(Extracted data entries)

Definition read_only : list string := ["get"; "list"; "watch"].
Definition all_verbs : list string :=
  ["get"; "list"; "watch"; "create"; "update"; "patch"; "delete"].
Definition status_verbs : list string := ["get"; "update"; "patch"].

(** The markers of upgraderequest_controller.go. *)
Definition upgrade_markers : list rule :=
  [marker "fluxup.dev" "upgraderequests" all_verbs;
   marker "fluxup.dev" "upgraderequests/status" status_verbs;
   marker "fluxup.dev" "upgraderequests/finalizers" ["update"];
   marker "fluxup.dev" "managedapps" ["get"; "list"; "watch"; "update"; "patch"];
   marker "fluxup.dev" "managedapps/status" status_verbs;
   marker "kustomize.toolkit.fluxcd.io" "kustomizations" ["get"; "list"; "watch"; "patch"; "update"];
   marker "helm.toolkit.fluxcd.io" "helmreleases" read_only;
   marker "snapshot.storage.k8s.io" "volumesnapshots" ["get"; "list"; "watch"; "create"; "delete"];
   marker "snapshot.storage.k8s.io" "volumesnapshotclasses" ["get"; "list"];
   marker "" "persistentvolumeclaims" read_only;
   marker "" "pods" read_only].
(** Those of rollbackrequest_controller.go. *)
Definition rollback_markers : list rule :=
  [marker "fluxup.dev" "rollbackrequests" all_verbs;
   marker "fluxup.dev" "rollbackrequests/status" status_verbs;
   marker "fluxup.dev" "rollbackrequests/finalizers" ["update"];
   marker "apps" "deployments" ["get"; "list"; "watch"; "patch"; "update"];
   marker "apps" "statefulsets" ["get"; "list"; "watch"; "patch"; "update"];
   marker "" "persistentvolumeclaims" ["get"; "list"; "watch"; "create"; "delete"]].
(** Those of managedapp_controller.go. *)
Definition managedapp_markers : list rule :=
  [marker "fluxup.dev" "managedapps" all_verbs;
   marker "fluxup.dev" "managedapps/status" status_verbs;
   marker "fluxup.dev" "managedapps/finalizers" ["update"];
   marker "helm.toolkit.fluxcd.io" "helmreleases" read_only;
   marker "kustomize.toolkit.fluxcd.io" "kustomizations" read_only;
   marker "apps" "deployments" read_only;
   marker "apps" "statefulsets" read_only;
   marker "" "pods" read_only].
(** That of updates_controller.go. *)
Definition updates_markers : list rule := [marker "" "configmaps" read_only].

(** One role for all. *)
Definition role : list rule :=
  upgrade_markers ++ rollback_markers ++ managedapp_markers ++ updates_markers.

(** The file config/rbac/role.yaml. *)
Definition manager_role : list rule :=
  [mkRule [""] ["configmaps"; "pods"] ["get"; "list"; "watch"];
   mkRule [""] ["persistentvolumeclaims"] ["create"; "delete"; "get"; "list"; "watch"];
   mkRule ["apps"] ["deployments"; "statefulsets"] ["get"; "list"; "patch"; "update"; "watch"];
   mkRule ["fluxup.dev"] ["managedapps"; "rollbackrequests"; "upgraderequests"]
     ["create"; "delete"; "get"; "list"; "patch"; "update"; "watch"];
   mkRule ["fluxup.dev"]
     ["managedapps/finalizers"; "rollbackrequests/finalizers"; "upgraderequests/finalizers"]
     ["update"];
   mkRule ["fluxup.dev"] ["managedapps/status"; "rollbackrequests/status"; "upgraderequests/status"]
     ["get"; "patch"; "update"];
   mkRule ["helm.toolkit.fluxcd.io"] ["helmreleases"] ["get"; "list"; "watch"];
   mkRule ["kustomize.toolkit.fluxcd.io"] ["kustomizations"]
     ["get"; "list"; "patch"; "update"; "watch"];
   mkRule ["snapshot.storage.k8s.io"] ["volumesnapshotclasses"] ["get"; "list"];
   mkRule ["snapshot.storage.k8s.io"] ["volumesnapshots"] ["create"; "delete"; "get"; "list"; "watch"]].

(** ** What a call needs *)

(** The manager's client reads through informers, which list what they are asked to get. *)
Definition to_read (group resource verb : string) : list permission :=
  [mkPermission group resource verb; mkPermission group resource "list"].
Definition to_do (group resource verb : string) : list permission :=
  [mkPermission group resource verb].

Definition needs {R} (e : ev R) : list permission :=
  match e with
  | Now | SleepOrDone _ | RangeMap _ | GitReadFile _ | GitCommitFile _ _ => []
  | GetUpgrade _ => to_read "fluxup.dev" "upgraderequests" "get"
  | UpdateUpgrade _ => to_do "fluxup.dev" "upgraderequests" "update"
  | StatusUpdateUpgrade _ => to_do "fluxup.dev" "upgraderequests/status" "update"
  | GetRollback _ => to_read "fluxup.dev" "rollbackrequests" "get"
  | UpdateRollback _ => to_do "fluxup.dev" "rollbackrequests" "update"
  | StatusUpdateRollback _ => to_do "fluxup.dev" "rollbackrequests/status" "update"
  | CreateRollback _ => to_do "fluxup.dev" "rollbackrequests" "create"
  | GetApp _ => to_read "fluxup.dev" "managedapps" "get"
  | StatusUpdateApp _ => to_do "fluxup.dev" "managedapps/status" "update"
  | ListApps => to_read "fluxup.dev" "managedapps" "list"
  | GetKustomization _ => to_read "kustomize.toolkit.fluxcd.io" "kustomizations" "get"
  | UpdateKustomization _ => to_do "kustomize.toolkit.fluxcd.io" "kustomizations" "update"
  | GetDeployment _ => to_read "apps" "deployments" "get"
  | PatchDeployment _ _ => to_do "apps" "deployments" "patch"
  | GetStatefulSet _ => to_read "apps" "statefulsets" "get"
  | PatchStatefulSet _ _ => to_do "apps" "statefulsets" "patch"
  | ListPods _ _ => to_read "" "pods" "list"
  | GetPVC _ => to_read "" "persistentvolumeclaims" "get"
  | CreatePVC _ => to_do "" "persistentvolumeclaims" "create"
  | DeletePVCObj _ => to_do "" "persistentvolumeclaims" "delete"
  | GetSnapshot _ => to_read "snapshot.storage.k8s.io" "volumesnapshots" "get"
  | CreateSnapshotObj _ => to_do "snapshot.storage.k8s.io" "volumesnapshots" "create"
  | DeleteSnapshotObj _ => to_do "snapshot.storage.k8s.io" "volumesnapshots" "delete"
  | ListSnapshots _ _ => to_read "snapshot.storage.k8s.io" "volumesnapshots" "list"
  | GetSnapshotClass _ => to_read "snapshot.storage.k8s.io" "volumesnapshotclasses" "get"
  | ListSecrets _ => to_read "" "secrets" "list"
  | GetConfigMap _ => to_read "" "configmaps" "get"
  end.
Definition authorized R (e : ev R) : Prop := forallb (granted role) (needs e) = true.
#[export] Instance authorized_dec R (e : ev R) : Decision (authorized R e).
Proof. unfold authorized. apply _. Defined.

:: ACTIVITY ::
Extract exactly and only the lines above from the line containing "UpdateKustomization _ =>" through the line containing "PatchDeployment _ _", both end lines included.

:: RESULT FOR THIS TASK ::
  | UpdateKustomization _ => to_do "kustomize.toolkit.fluxcd.io" "kustomizations" "update"
  | GetDeployment _ => to_read "apps" "deployments" "get"
  | PatchDeployment _ _ => to_do "apps" "deployments" "patch"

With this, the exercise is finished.